После завершения экзаменов для всех кандидатов устроили первую пародию на строевой смотр. Всех построили на площадке у ангара, приехал генерал и цинично стал обходить строй. Безмозглость Андрюхи при этом не заставила его сбрить усы. Может кто и подсказывал, но, наверное, плохую шутку сыграла самоуверенность, которая подводила многих и во все времена и очень близко к заветному финишу и победе. Андрюху «взяли на карандаш».
Последующая пара дней до мандатной комиссии прошла очень нервозно. И вот настал этот день. Андрюху вызвали на мандатную комиссию и поздравили с поступлением в ряды курсантов самого престижного военного ВУЗа страны. Солнце сияло сильнее обычного, трава зеленела ярче обычного. Редкое удовлетворение и покой – дело сделано! Он уже не неудачник. День, когда сбывается огромная мечта, не забывается всю жизнь, и один такой день настал.
Андрюха вспомнил, как ещё пару недель назад в ожидании очередного забега на дистанцию в три километра, которая начиналась с подъёма на его любимый холм, он услышал странный гул. Сержант притормозил забег и велел подождать. Из-за ангара показался строй. Первокурсники. Военный лагерь перед отпуском.

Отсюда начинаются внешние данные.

(** * Agent session orchestration: a shallow embedding of the GEO-Agent core

  The development follows the TypeScript sources:
  - [src/common/storage.ts]                     (module [Storage])
  - [src/process/task/GeminiAgentManager.ts]    (modules [McpProjection], [Manager],
                                                 [Bootstrap])
  - [src/renderer/messages/MessageToolGroup.tsx] (modules [ToolConfirmation],
                                                 [ToolGroup])
  - [src/agent/gemini/cli/tools/conversation-tool-config.ts] (module [ToolConfig])
  - the model-capability helper                 (modules [RegExp], [Capabilities])
  - the MCP management section of the settings  (module [McpManagement])

  JavaScript objects used as dictionaries and the [Map] cache are finite
  maps ([gmap]); optional fields are [option]; the effects of the manager
  are threaded through an explicit state that also records the order of
  the calls made to its collaborators. *)

From Stdlib Require Import List Bool Ascii String Arith Lia.
From stdpp Require Import base option list strings gmap fin_maps.

Local Open Scope string_scope.
Local Open Scope list_scope.

(* ===================================================================== *)
(** ** storage.ts: the stored data model                                  *)
(* ===================================================================== *)

Module Storage.

(** [ModelType]: the capability tags of a provider. *)
Inductive ModelType : Type :=
| text
| vision
| function_calling
| web_search
| reasoning
| embedding
| rerank
| excludeFromPrimary.

Definition ModelType_eqb (a b : ModelType) : bool :=
  match a, b with
  | text, text | vision, vision | function_calling, function_calling
  | web_search, web_search | reasoning, reasoning | embedding, embedding
  | rerank, rerank | excludeFromPrimary, excludeFromPrimary => true
  | _, _ => false
  end.

(** The string a [ModelType] is at run time (it is a union of literals). *)
Definition ModelType_str (t : ModelType) : string :=
  match t with
  | text => "text"
  | vision => "vision"
  | function_calling => "function_calling"
  | web_search => "web_search"
  | reasoning => "reasoning"
  | embedding => "embedding"
  | rerank => "rerank"
  | excludeFromPrimary => "excludeFromPrimary"
  end.

Record ModelCapability : Type := {
  cap_type : ModelType;
  isUserSelected : option bool
}.

Record IProvider : Type := {
  id : string;
  platform : string;
  name : string;
  baseUrl : string;
  apiKey : string;
  model : list string;
  capabilities : option (list ModelCapability);
  contextLimit : option nat
}.

(** [IMcpServerTransport]: a union tagged by [type]. *)
Inductive IMcpServerTransport : Type :=
| TransportStdio (command : string) (args : option (list string))
                 (env : option (gmap string string))
| TransportSSE (url : string) (headers : option (gmap string string))
| TransportHTTP (url : string) (headers : option (gmap string string))
| TransportStreamableHTTP (url : string) (headers : option (gmap string string)).

Inductive McpStatus : Type :=
| connected
| disconnected
| error
| testing.

Record IMcpTool : Type := {
  tool_name : string;
  tool_description : option string
}.

Record IMcpServer : Type := {
  server_id : string;
  server_name : string;
  server_description : option string;
  enabled : bool;
  transport : IMcpServerTransport;
  tools : option (list IMcpTool);
  status : option McpStatus;
  lastConnected : option nat;
  createdAt : nat;
  updatedAt : nat;
  originalJson : string
}.

End Storage.

(* ===================================================================== *)
(** ** GeminiAgentManager.getMcpServers: the MCP projection               *)
(* ===================================================================== *)

Module McpProjection.
Import Storage.

Record UiMcpServerConfig : Type := {
  command : string;
  args : list string;
  env : gmap string string;
  description : option string
}.

(** What [await ProcessConfig.get('mcp.config')] can do: throw, yield a
    value that fails the [!mcpServers || !Array.isArray(mcpServers)]
    guard, or yield an array of servers. *)
Inductive ConfigRead : Type :=
| ReadThrows
| ReadNotArray
| ReadArray (mcpServers : list IMcpServer).

(** [server.status === 'connected'] *)
Definition is_connected (s : option McpStatus) : bool :=
  match s with
  | Some connected => true
  | _ => false
  end.

(** The predicate handed to [.filter]. *)
Definition keep (server : IMcpServer) : bool :=
  enabled server && is_connected (status server).

(** [o[key] = value] on an object created by [{}], whose values are
    objects: the map is the map of the object's own properties, the ones
    that are enumerated and serialised. A later assignment under the same
    key replaces the earlier one. The key [__proto__] is the accessor
    inherited from [Object.prototype]: assigning an object under it changes
    the prototype and creates no own property. *)
Definition js_assign {V} (key : string) (value : V) (o : gmap string V)
  : gmap string V :=
  if String.eqb key "__proto__" then o else <[key := value]> o.

(** The body of the [.forEach] callback. *)
Definition assign (mcpConfig : gmap string UiMcpServerConfig)
           (server : IMcpServer) : gmap string UiMcpServerConfig :=
  match transport server with
  | TransportStdio cmd a e =>
      js_assign (server_name server)
        {| command := cmd;
           args := default [] a;
           env := default ∅ e;
           description := server_description server |} mcpConfig
  | _ => mcpConfig
  end.

Definition getMcpServers (read : ConfigRead) : gmap string UiMcpServerConfig :=
  match read with
  | ReadThrows => ∅
  | ReadNotArray => ∅
  | ReadArray mcpServers => foldl assign ∅ (List.filter keep mcpServers)
  end.

(** *** Vocabulary of the statements *)

Definition is_stdio (t : IMcpServerTransport) : bool :=
  match t with
  | TransportStdio _ _ _ => true
  | _ => false
  end.

(** enabled, connected and locally launchable, all at once *)
Definition qualifies (server : IMcpServer) : bool :=
  enabled server && is_connected (status server) && is_stdio (transport server).

(** the entry built from a stdio server *)
Definition entry_of (server : IMcpServer) : option UiMcpServerConfig :=
  match transport server with
  | TransportStdio cmd a e =>
      Some {| command := cmd; args := default [] a; env := default ∅ e;
              description := server_description server |}
  | _ => None
  end.

(** [server] is the last qualifying server of the list that is named [n]. *)
Definition last_qualifying (l : list IMcpServer) (n : string)
           (server : IMcpServer) : Prop :=
  ∃ l1 l2, l = l1 ++ server :: l2
           ∧ server_name server = n
           ∧ qualifies server = true
           ∧ ∀ s', s' ∈ l2 → qualifies s' = true → server_name s' ≠ n.

(** The projection read server by server: a qualifying server is found
    under its name with its own entry, any other server has no entry
    under its name. *)
Definition projects_each_server (l : list IMcpServer)
           (m : gmap string UiMcpServerConfig) : Prop :=
  ∀ server, server ∈ l →
    if qualifies server
    then m !! server_name server = entry_of server
    else m !! server_name server = None.
(** * Experiment harness: transfer wrapper and result aggregation

    A shallow embedding of the two Python programs of the repository,

    - [src/wrappers/ledbat.py]: the LEDBAT transfer wrapper, which starts a
      transfer process and a background metrics sampler, and
    - [final_analysis.py]: the test runner, the aggregator of the per-run
      metric files and the generator of the summary tables,

    followed by the properties of the design document that can be stated
    over them.

    Conventions of the embedding.
    - Python exceptions are values of [exn]; a computation that may raise
      returns a [result].
    - Python floats are modelled by exact rationals ([Q]); rounding is not
      modelled.  Not-a-number is the cell [NaN].
    - What lives outside the two programs (the clock, the random number
      generator, child processes, the CSV reader and writer of pandas, the
      square root) is an explicit argument of the function that uses it. *)

From Stdlib Require Import String Ascii List ZArith QArith Qround Qabs DecimalString Lia Lqa Bool.
From stdpp Require Import base option list gmap strings.
Import ListNotations.

Close Scope Q_scope.
Local Open Scope string_scope.
Local Open Scope list_scope.

(** ** Exceptions and results *)

Inductive exn : Type :=
| CalledProcessError (returncode : Z)
| OSError
| BrokenPipeError
| FileNotFoundError (p : string)
| FileExistsError (p : string)
| NotADirectoryError (p : string)
| IsADirectoryError (p : string)
| KeyError (k : string)
| IndexError
| TypeError
| AttributeError
| ValueError
| ParserError.

Inductive result (A : Type) : Type :=
| Ok (a : A)
| Raised (e : exn).
Arguments Ok {A} a.
Arguments Raised {A} e.

Definition rbind {A B} (r : result A) (k : A -> result B) : result B :=
  match r with
  | Ok a => k a
  | Raised e => Raised e
  end.

Declare Scope result_scope.
Delimit Scope result_scope with result.
Notation "'do' x <- r ; k" := (rbind r (fun x => k))
  (at level 10, x name, r at level 100, k at level 200) : result_scope.
Local Open Scope result_scope.

Definition is_ok {A} (r : result A) : bool :=
  match r with Ok _ => true | Raised _ => false end.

Шли походным шагом. Гул сапог, полная выкладка, нооо … этто уже не были недоделанные гражданские! Неподготовленных абитуриентов зрелище завораживало. Впервые Андрюха услышал «голос курса». Голос, который остался в памяти на всю жизнь. Безмолвные и очень усталые, но они продолжали быть одним целым. Той одной семьёй и всей вытекающей из этого скрытой силой. Полным антиподом толпы. Единым организмом, иммунная система которого вычищала из него все индивидуальные закидоны и слабости как душевные, так и физические, как минимум на время нахождения в строю. И эта скрытая сила подсознательно улавливалась опешившими абитуриентами, застывшими в безмолвном уважении. Казалось, возникни перед курсом сейчас стена из бетона, они бы прошли её насквозь и не обратили внимание на падающие обломки. Какая мечта могла бы быть достойнее для подростка, чем оказаться в этом строю? “Курс!” – прозвучала команда. Гул перешёл в более чёткий синхронный ритм более пары сотен сапог по грунтовке, и, казалось, земля слегка задрожала, и даже солнце выглянуло посмотреть на красоту, хоть не парадной коробки, но всё же произведения упорного труда целого года, заставившего разношёрстых обезьян, коими был лагерь абитуры, эволюционировать в людей. “Запе-вай!”. “Песня о Шёрсе» не совсем походила под строевую, но вероятно она была заготовлена у них именно на этот случай убитости после многокилометрового марш-броска. Начала пара звонких голосов: “Шёл отряд по берегу, шёл издалека.” И загремел голос всего курса: “Шёл под красным знаменем командир полка” …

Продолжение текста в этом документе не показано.